In view of the national lockdown, the court asked authorities across the state to go slow in taking coercive steps that drive people to the court of law. “Considering the prevalent shut down and other issues, we hope that government as also municipal authorities and other agencies or instrumentalities shall also be slow in taking any coercive steps so as to drive the citizen to court of law in the meantime,” the order noted.
The bench also took cognizance of a letter written by senior HC counsels Janak Dwarkadas, Rajani Iyer, Anil Anturkar, Mihir Desai and Gayatri Singh, seeking e-filing of cases and hearing through video conferencing to protect the court staff and to prioritise PILs pertaining to issues of underprivileged population during the lockdown.

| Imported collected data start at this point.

(** * Stream Deck Teams Avatar: a shallow embedding of the two actions

    The development follows [teamsAvatar.js] (class [TeamsAvatar], the
    single-avatar button) and [teamsRotating.js] (class [TeamsRotating], the
    carousel button).  Part I embeds the code; Part II states and proves the
    properties.

    Modelling conventions.
    - A JavaScript string is a Rocq [string]; a code unit is an [ascii].
    - A JavaScript number that holds an integer is a [Z]; the 32-bit
      operators [<<] and [&] wrap explicitly through [to_int32].
    - A canvas is the list of drawing commands issued on it, in order; a data
      URL is either the encoding of a fetched blob or the PNG encoding of a
      canvas.  Alpha values and coordinates are exact rationals.
    - [this] is a record, a method is a function on it.  An [async] method
      is a resumption: it runs up to its next [await], exposes the state it
      leaves behind, and is resumed later with the answer. *)

From Stdlib Require Import ZArith QArith List String Ascii Lia Bool Sorted Permutation.
From stdpp Require Import base gmap strings list pretty.
Close Scope Q_scope.
Open Scope Z_scope.

(** * Part I: the model *)

(** ** JavaScript primitives *)

Module Js.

“Facility of e-filing is already available and hearing through video conferencing can also be availed, as that arrangement has already been made since last about one week,” the court said. It added that the HC will hear urgent matters on request made through emails or other modes.
The court further said that normal working of the HC until April 14 is not possible due to lack of staff and lawyers and litigants finding it difficult to approach the court as local transport is shut down.
In view of the lockdown in the state, Justice Dharmadhikari on March 23 had appealed to lawyers and litigants to not file non-urgent matters as directed earlier, failing which exemplary costs will be imposed on them. The court has imposed costs of Rs 15,000 and Rs 25,000 against litigants for approaching it with non-urgent matters so far.
Chief Justice Dharmadhikari had also issued a circular that the HC will function with a single judge each for its principal seat in Mumbai and its benches in Nagpur, Aurangabad and Goa for extremely urgent civil and criminal matters on March 23 and March 26 between noon and 2 pm. The circular had also stated that fresh matters of “extremely urgent” nature could be presented to the respective single judge bench. On Thursday, the HC, through a circular, said that the arrangement will continue up to April 15.